(Information given)
Lemma abs_opp (x : float) : abs (- x) = abs x.
Proof.
  apply Prim2SF_inj. rewrite !abs_spec, opp_spec.
  now destruct (Prim2SF x).
Qed.

(** ** Coordinate validation *)

Section Validation.
Variable float_repr : float -> string.

Let validate := Geo.validate_coordinates float_repr.
Let step := Geo.validate_step float_repr.

Lemma validate_fold (coordinates kept : list (list float)) (log : list diagnostic) :
  fst (fold_left step coordinates (kept, log))
  = kept ++ filter Geo.valid_pair coordinates
  /\ length (snd (fold_left step coordinates (kept, log)))
     = (length log + length (filter Geo.rejected_pair coordinates))%nat.
Proof.
  revert kept log. induction coordinates as [|c cs IH]; intros kept log.
  - cbn. now rewrite app_nil_r, Nat.add_0_r.
  - cbn [fold_left].
    assert (Hstep : step (kept, log) c
                    = (kept ++ (if Geo.valid_pair c then [c] else []),
                       log ++ (if Geo.rejected_pair c
                               then [StWarning ("Invalid coordinates skipped: "
                                                +++ Geo.list_str float_repr c)]
                               else []))).
    { unfold step, Geo.validate_step, Geo.valid_pair, Geo.rejected_pair.
      destruct c as [|lat [|lon [|x xs]]]; try (now rewrite !app_nil_r).
      destruct (Geo.lat_ok lat && Geo.lon_ok lon); cbn [negb];
        now rewrite ?app_nil_r. }
    rewrite Hstep. destruct (IH (kept ++ (if Geo.valid_pair c then [c] else []))
                               (log ++ (if Geo.rejected_pair c
                                        then [StWarning ("Invalid coordinates skipped: "
                                                         +++ Geo.list_str float_repr c)]
                                        else []))) as [IH1 IH2].
    rewrite IH1, IH2. cbn [filter].
    destruct (Geo.valid_pair c), (Geo.rejected_pair c);
      rewrite ?length_app; cbn [length app];
      rewrite <- ?app_assoc, ?app_nil_r; split; (reflexivity || lia).
Qed.

Lemma validate_filter (coordinates : list (list float)) :
  fst (validate coordinates) = filter Geo.valid_pair coordinates
  /\ length (snd (validate coordinates))
     = length (filter Geo.rejected_pair coordinates).
Proof.
  unfold validate, Geo.validate_coordinates.
  destruct (validate_fold coordinates [] []) as [H1 H2].
  fold step. rewrite H1, H2. now split.
Qed.

Lemma validate_only_warns (cs kept : list (list float)) (log : list diagnostic) :
  forallb is_warning log = true ->
  forallb is_warning (snd (fold_left step cs (kept, log))) = true.
Proof.
  revert kept log. induction cs as [|c cs IH]; intros kept log Hlog; [exact Hlog|].
  cbn [fold_left]. unfold step at 2, Geo.validate_step.
  destruct c as [|lat [|lon [|x xs]]]; try now apply IH.
  destruct (Geo.lat_ok lat && Geo.lon_ok lon); apply IH; [exact Hlog|].
  rewrite forallb_app, Hlog. reflexivity.
Qed.

(** X1. [validate_coordinates] keeps, in order, exactly the pairs within
    the ranges, and warns once for every pair it drops; lists of another
    length are dropped without a warning. *)
Theorem validate_coordinates_keeps_valid_pairs (coordinates : list (list float)) :
  fst (validate coordinates) = filter Geo.valid_pair coordinates
  /\ length (snd (validate coordinates))
     = length (filter Geo.rejected_pair coordinates)
  /\ forallb is_warning (snd (validate coordinates)) = true.
Proof.
  destruct (validate_filter coordinates) as [H1 H2].
  repeat split; [exact H1 | exact H2 |].
  now apply validate_only_warns.
Qed.

Lemma filter_valid_fixed (l : list (list float)) :
  filter Geo.valid_pair (filter Geo.valid_pair l) = filter Geo.valid_pair l
  /\ filter Geo.rejected_pair (filter Geo.valid_pair l) = [].
Proof.
  induction l as [|c cs [IH1 IH2]]; [split; reflexivity|].
  cbn [filter]. destruct (Geo.valid_pair c) eqn:Hc; [|now split].
  cbn [filter]. rewrite Hc, IH1, IH2.
  assert (Hr : Geo.rejected_pair c = false).
  { unfold Geo.valid_pair, Geo.rejected_pair in *.
    destruct c as [|lat [|lon [|x xs]]]; try reflexivity. now rewrite Hc. }
  now rewrite Hr.
Qed.

(** X2. Validating what [validate_coordinates] returned changes nothing
    and warns of nothing. *)
Theorem validate_coordinates_idempotent (coordinates : list (list float)) :
  validate (fst (validate coordinates)) = (fst (validate coordinates), []).
Proof.
  destruct (validate_filter coordinates) as [H1 _].
  rewrite H1.
  destruct (validate_filter (filter Geo.valid_pair coordinates)) as [H2 H3].
  destruct (filter_valid_fixed coordinates) as [F1 F2].
  rewrite F1 in H2. rewrite F2 in H3.
  destruct (validate (filter Geo.valid_pair coordinates)) as [kept log].
  cbn [fst snd] in *. subst kept. destruct log; [reflexivity | discriminate].
Qed.

End Validation.

(** ** KML reader: what it returns and reports *)

Lemma between_number (lo hi x : float) :
  Geo.between lo hi x = true -> compared x <> None.
Proof.
  unfold Geo.between. intros H. apply andb_true_iff in H as [H _].
  now apply leb_compared in H as [_ H].
Qed.

Section ReaderOutput.
Variable float_of_string : string -> option float.
Variable float_repr : float -> string.
Variable ET_fromstring : string -> result Xml.Element.

Let parse_kml := Kml.parse_kml float_of_string float_repr ET_fromstring.
Let extract := Kml.extract float_of_string float_repr.
Let read_token := Kml.read_token float_of_string float_repr.
Let read_element := Kml.read_element float_of_string float_repr.

Lemma parse_kml_points_in_range (file : string) (p : Geo.point) :
  In p (fst (parse_kml file)) -> Kml.in_range p = true.
Proof.
  unfold parse_kml, Kml.parse_kml.
  destruct (Kml.read_root ET_fromstring file) as [root | e]; [|contradiction].
  destruct (Kml.extract float_of_string float_repr root) as [coords log] eqn:He.
  cbn [fst]. intros Hp. apply remove_duplicates_subset in Hp.
  apply (extract_in_range float_of_string float_repr root).
  now rewrite He.
Qed.

(** X3. Every point [parse_kml] returns is a pair of numbers within the
    ranges, so [validate_coordinates] returns the points unchanged and
    warns of nothing. *)
Theorem parse_kml_output_is_valid (file : string) :
  (forall p, In p (fst (parse_kml file)) ->
     Geo.lat_ok (fst p) = true /\ Geo.lon_ok (snd p) = true
     /\ compared (fst p) <> None /\ compared (snd p) <> None)
  /\ Geo.validate_coordinates float_repr
       (map (fun p => [fst p; snd p]) (fst (parse_kml file)))
     = (map (fun p => [fst p; snd p]) (fst (parse_kml file)), []).
Proof.
  assert (Hin : forall p, In p (fst (parse_kml file)) ->
                  Geo.lat_ok (fst p) = true /\ Geo.lon_ok (snd p) = true).
  { intros p Hp. apply parse_kml_points_in_range in Hp.
    now apply andb_true_iff in Hp. }
  split.
  - intros p Hp. destruct (Hin p Hp) as [Hlat Hlon].
    repeat split; try assumption; eapply between_number; eassumption.
  - set (pairs := map (fun p => [fst p; snd p]) (fst (parse_kml file))).
    assert (Hvalid : forall c, In c pairs -> Geo.valid_pair c = true).
    { intros c Hc. apply in_map_iff in Hc as (p & <- & Hp).
      destruct (Hin p Hp) as [Hlat Hlon]. cbn. now rewrite Hlat, Hlon. }
    destruct (validate_filter float_repr pairs) as [H1 H2].
    assert (F1 : filter Geo.valid_pair pairs = pairs).
    { clear H1 H2. induction pairs as [|c cs IH]; [reflexivity|].
      cbn [filter]. rewrite (Hvalid c) by now left.
      f_equal. apply IH. intros x Hx. apply Hvalid. now right. }
    assert (F2 : filter Geo.rejected_pair pairs = []).
    { apply filter_none. intros c Hc. specialize (Hvalid c Hc).
      unfold Geo.valid_pair, Geo.rejected_pair in *.
      destruct c as [|lat [|lon [|x xs]]]; try reflexivity. now rewrite Hvalid. }
    rewrite F1 in H1. rewrite F2 in H2.
    destruct (Geo.validate_coordinates float_repr pairs) as [kept log].
    cbn [fst snd] in *. subst kept. destruct log; [reflexivity | discriminate].
Qed.

Lemma read_token_warns (st : list Geo.point * list diagnostic) (tok : string) :
  forallb is_warning (snd st) = true ->
  forallb is_warning (snd (read_token st tok)) = true.
Proof.
  unfold read_token, Kml.read_token. destruct st as [coords log]. intros Hst.
  destruct (2 <=? length (Str.split_on "," tok))%nat; [|exact Hst].
  destruct (float_of_string _) as [lon|]; [|exact Hst].
  destruct (float_of_string _) as [lat|]; [|exact Hst].
  destruct (Geo.lat_ok lat && Geo.lon_ok lon); [exact Hst|].
  cbn [snd] in *. rewrite forallb_app, Hst. reflexivity.
Qed.
(** * Image optimizer: size-targeting search and batch orchestration

    A shallow embedding of [images_optimizer/optimizer.py] (single image),
    [images_optimizer/multiple_images_optimizer.py] (batch) and
    [text_color_formatting/colors.py] (the styles both print with), with
    the properties of the specification stated and settled on it, and
    further properties of the code.

    Conventions of the embedding.
    - Python integers are [Z].  File sizes in KB ([os.path.getsize(p) / 1024])
      are rationals [Q], kept in lowest terms: the division by 1024 is exact
      in binary floating point, so every comparison of the source is decided
      as written.  Savings percentages are exact rationals too; the rounding
      of their float arithmetic is not modelled and no property here depends
      on it.
    - Pillow, the operating system and Python's builtins are external
      collaborators: the class [Externals] lists what the code calls.
    - A call that may raise returns [res]; [optimize_image]'s
      [except Exception] turns a raise into an error dictionary.
    - An image that [Image.open] returns is taken as decoded: the
      [img.copy()] and [convert("RGB")] that [optimize_to_target_size]
      starts with are total here, so nothing is stated about an exception
      raised by them, before the first save.
    - A folder is the list of the names of its entries; [glob] matches
      names case-sensitively.
    - Logging, the printed summary and the report file are left out: they
      format floats and read the clock, and change neither what a function
      returns nor what it writes to the output folder.
    - The two [while] loops run on fuel; the fuel handed to them is shown to
      be enough ([down_loop_enough], [up_loop_enough]), so a run never ends
      by exhaustion. *)

From Stdlib Require Import ZArith QArith Lia Lqa Bool List Ascii String ZifyBool.
From Stdlib Require Import DecimalString.
From stdpp Require Import gmap strings.
Set Warnings "-register-all,-clear-no-such-hyp".
Open Scope bool_scope.
Import ListNotations.
Open Scope string_scope.
Open Scope list_scope.
Open Scope Z_scope.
(End Information given)
**To do**
State how many lines of the entries include the word "properties", giving that number by itself.

**Expected output**
2